One of the most utilized diagnostic imaging modalities in our world today is still relatively young in that it has only been around for a little over 120 years. While we have come a long way since Wilhelm Roentgen developed the first x-ray in 1895 x-raying his wife’s’ hand to create the first image of bones (kind of a jerk move using your wife as a Guinea pig in my opinion), x-rays are still the main workhouse for healthcare providers today and is often the first line of medical imaging performed before utilizing MRIs, CTs, PETs, etc.

The main benefit of x-ray is both its versatility in evaluating different pathologies while also being readily available and reasonably affordable compared to other modalities. A common finding on many x-rays as people age is osteoarthritis which is also known as degenerative joint disease. Unlike other types of arthritis like rheumatoid arthritis or gout, osteoarthritis will often have a poor correlation with the type of pain or severity of pain and symptoms reported by the patient. This can further create problems for patients as providers as the doctors will end up “treating the image” and forget to “treat the patient.”

The best example of this is something I see often on new patient visits in older populations. They will come in complaining of neck, back, knee, etc. pain looking for some relief and will often report they have had previous imaging done that shows “bone on bone” osteoarthritis and that there is nothing that can be done to treat it other than injections or surgery. After I look at the x-rays, I usually concur with most of the impressions on the radiology reports. After ruling our red flags and contraindications to chiropractic care, I will often recommend around 4-6 visits of conservative therapies to see if we can either achieve symptomatic relief or functional improvement (or both) to determine if we are heading in the right direction. More times than not, with conservative therapies alone, we can achieve improvements in patient goals for either less pain, greater functional improvement, or both.  

So why would conservative therapies be more effective where other pain management solutions or injections have only partially or temporarily been effective especially if the osteoarthritis is already present on an x-ray? Conversely, I will treat patients who clinically present with osteoarthritis like pain that I would expect to see moderate or severe osteoarthritis on the x-ray, yet when the report comes back, there may be seldom if any degenerative changes seen. So, what do I do for those patients?

The trick is to treat the patient and not just rely on the x-ray alone.

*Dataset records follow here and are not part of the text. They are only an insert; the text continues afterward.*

Lemma Copy_keeps_every_entry_witness :
  ∃ c' w', Copy Fixture.clobbering "a" "b" Fixture.clobbered
             = Returned c' None w'
           ∧ ∃ d, files w' !! ["b"] = Some (File 384 d).
Proof.
  assert (Hw : wf (files Fixture.clobbered)).
  { apply wfb_wf. vm_compute. reflexivity. }
  destruct (Copy Fixture.clobbering "a" "b" Fixture.clobbered)
    as [c' [e|] w'|] eqn:Hc;
    [vm_compute in Hc; discriminate Hc| |vm_compute in Hc; discriminate Hc].
  exists c', w'. split; [reflexivity|].
  destruct (Copy_keeps_every_entry Fixture.clobbering "a" "b"
              Fixture.clobbered Hw) as [Hret _].
  destruct (Hret _ _ _ Hc) as [_ Hk].
  destruct (Hk ["b"] (File 384 "hello")) as (nd & Hnd & Hi); [reflexivity|].
  destruct nd as [m d|m]; simplify_eq/=. eauto.
Defined.

(** ** More facts on the walk and on the errors *)

Section WalkerFacts.

Lemma Replace1_first_dot a b :
  (∀ x y : string, a ≠ x +:+ String "." y) →
  Path.Replace1 (a +:+ String "." b) "." "" = a +:+ b.
Proof.
  induction a as [|c a IH]; intros Hno.
  - str. rewrite Replace1_unfold. simpl. by destruct b.
  - str. rewrite Replace1_unfold. cbn [String.prefix].
    destruct (ascii_dec "." c) as [<-|Hc].
    + destruct (Hno "" a). reflexivity.
    + rewrite IH; [done|]. intros x y ->. by destruct (Hno (String c x) y).
Qed.

Lemma copyFile_error_wrapped from to w e w' :
  copyFile from to w = (inl e, w') → ∃ msg cause, e = Wrap msg cause.
Proof.
  unfold copyFile. intros Hcp.
  repeat (apply bind_inv in Hcp as [(e0 & Hm & [= ->])|(? & ? & _ & Hcp)];
          [apply wrap_inv in Hm as ([e1|?] & _ & [= ->]); eauto|]).
  done.
Qed.

End WalkerFacts.

Section Skipping.
Context (rf rt : bool) (F T : list string).
Context (fs0 : gmap (list string) node) (seen0 : gset string).
Context (HF : F ≠ []) (HT : T ≠ []).
Context (HgT : Forall good_name T).
Context (Hwf0 : wf fs0).
Context (HFdir : ∃ p, fs0 !! F = Some (Dir p)).
Context (Hall : ∀ rel p d, fs0 !! (F ++ rel) = Some (File p d) →
                           render rt (T ++ rel) ∈ seen0).
(** ** Initialisation *)

Lemma mark_range_spec base end_ b j :
  MEM_BASE <= base -> base + 4096 < 2 ^ 64 -> 0 <= end_ -> 0 <= j ->
  bitmap_is_used j (mark_range_free base end_ b) =
  negb ((base <=? MEM_BASE + j * 4096) && (MEM_BASE + (j + 1) * 4096 <=? end_)) && bitmap_is_used j b.
Proof.
  intros Hb Hw He Hj. unfold mark_range_free. rewrite u64_small by (unfold in_u64; mem_unfold; lia).
  rewrite !page_align_spec by (mem_unfold; lia). mem_unfold.
  set (lo := (base + 4096 - 1) / 4096 * 4096). set (hi := end_ / 4096 * 4096).
  assert (Hlo : lo mod 4096 = 0 /\ base <= lo < base + 4096) by (unfold lo; zdm).
  assert (Hhi : hi mod 4096 = 0 /\ hi <= end_ < hi + 4096) by (unfold hi; zdm). clearbody lo hi.
  assert (Hin : (base <=? 0x100000 + j * 4096) && (0x100000 + (j + 1) * 4096 <=? end_) =
                (lo <=? 0x100000 + j * 4096) && (0x100000 + j * 4096 <? hi)).
  { apply eq_iff_eq_true. rewrite !andb_true_iff, !Z.leb_le, Z.ltb_lt. Z.div_mod_to_equations; lia. }
  rewrite Hin. destruct (Z.leb_spec hi lo).
  { bdestruct_all; try lia; done. }
  unfold for_step.
  set (P := fun k b' => 0 <= k -> bitmap_is_used j b' =
      negb ((lo <=? 0x100000 + j * 4096) && (0x100000 + j * 4096 <? lo + k * 4096)) && bitmap_is_used j b).
  assert (HP : P (0 + Z.of_nat (trips lo hi 4096))
    (loop (fun k s => bitmap_clear_used ((lo + k * 4096 - 0x100000) / 4096) s) 0 (trips lo hi 4096) b)).
  { apply loop_ind.
    - intros _. bdestruct_all; try lia; done.
    - intros k b' Hk HPk _. rewrite clear_used_spec, HPk by (Z.div_mod_to_equations; lia).
      destruct (Z.eqb_spec j ((lo + k * 4096 - 0x100000) / 4096)) as [E|];
        destruct (bitmap_is_used j b); rewrite ?andb_false_r, ?andb_true_r; try done; cbn [negb];
        bdestruct_all; try done; exfalso; Z.div_mod_to_equations; lia. }
  rewrite (HP ltac:(lia)). do 3 f_equal.
  assert (Ht : 0x100000 + j * 4096 < lo + (0 + Z.of_nat (trips lo hi 4096)) * 4096 <-> 0x100000 + j * 4096 < hi).
  { unfold trips. Z.div_mod_to_equations; lia. }
  apply eq_iff_eq_true. rewrite !Z.ltb_lt. exact Ht.
Qed.

Definition region_ok (r : Z * Z) : Prop := in_u64 r.1 /\ in_u64 r.2.
Definition page_in_region (j : Z) (r : Z * Z) : Prop :=
  r.1 <= MEM_BASE + j * 4096 /\ MEM_BASE + (j + 1) * 4096 <= u64 (r.1 + r.2).

(** Every page the bitmap shows free is whole and inside a region seen so far. *)
Definition init_inv (seen : list (Z * Z)) (acc : Z * gmap Z Z) : Prop :=
  0 <= acc.1 <= MEM_CAP /\
  forall j, 0 <= j < bits -> bitmap_is_used j acc.2 = false ->
    MEM_BASE + (j + 1) * 4096 <= acc.1 /\ exists r, r ∈ seen /\ page_in_region j r.

Lemma init_region_inv seen r acc :
  region_ok r -> init_inv seen acc -> init_inv (seen ++ [r]) (init_region r acc).
Proof.
  intros [Hr1 Hr2] [Htop Hbits]. destruct acc as [top b]; cbn [fst snd] in *.
  assert (Hmono : forall j, 0 <= j < bits -> bitmap_is_used j b = false ->
            MEM_BASE + (j + 1) * 4096 <= top /\ exists r', r' ∈ seen ++ [r] /\ page_in_region j r').
  { intros j Hj Hu. destruct (Hbits j Hj Hu) as (? & r' & ? & ?). split; [done|].
    exists r'. rewrite elem_of_app. auto. }
  unfold init_region. pose proof (u64_range (r.1 + r.2)) as He. unfold in_u64 in *.
  set (base := if r.1 <? MEM_BASE then MEM_BASE else r.1).
  set (end_ := if MEM_CAP <? u64 (r.1 + r.2) then MEM_CAP else u64 (r.1 + r.2)).
  assert (Hbase : MEM_BASE <= base /\ r.1 <= base)
    by (unfold base; destruct (Z.ltb_spec r.1 MEM_BASE); lia).
  assert (Hend : 0 <= end_ <= MEM_CAP /\ end_ <= u64 (r.1 + r.2))
    by (unfold end_; destruct (Z.ltb_spec MEM_CAP (u64 (r.1 + r.2))); mem_unfold; lia).
  clearbody base end_. destruct (Z.leb_spec end_ base); [split; cbn; done|].
  set (top' := if top <? end_ then end_ else top).
  assert (Htop' : top <= top' /\ end_ <= top' /\ top' <= MEM_CAP)
    by (unfold top'; destruct (Z.ltb_spec top end_); lia).
  clearbody top'. split; cbn [fst snd]; [mem_unfold; lia|].
  intros j Hj Hu. rewrite mark_range_spec in Hu by (mem_unfold; lia).
  destruct (bitmap_is_used j b) eqn:Eb.
  - rewrite andb_true_r in Hu. breflect. split; [lia|]. exists r. split; [|split; lia].
    rewrite elem_of_app, list_elem_of_singleton. auto.
  - destruct (Hmono j Hj Eb) as (? & ?). split; [lia|done].
Qed.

Often times we fall into a trap of thinking that if I can see it on an x-ray, there is nothing we can do to prevent it from getting worse, but this is far from the truth. Joint mobilization to allow a functional optimal range of motion without causing progression of osteoarthritis or immobilization is the key to limiting and halting the progression of osteoarthritis. Low impact exercising like walking or light jogging mixed with light to moderate physical activity is some of the most effective self-care treatments patients can do outside of the office. Like most things, the amount of movement will change from patient to patient as too little movement will cause no improvement and too much movement can cause further progression of osteoarthritis.  

While from a patient perspective, it is always nice to have an answer or diagnosis to what is causing our problems, the focus should always be on what can be done to help improve patient goals and not allow ourselves to become dependent on our diagnosis especially with a condition like osteoarthritis that tends not to present a true representation of functionality on our normal activities of daily living from an x-ray alone.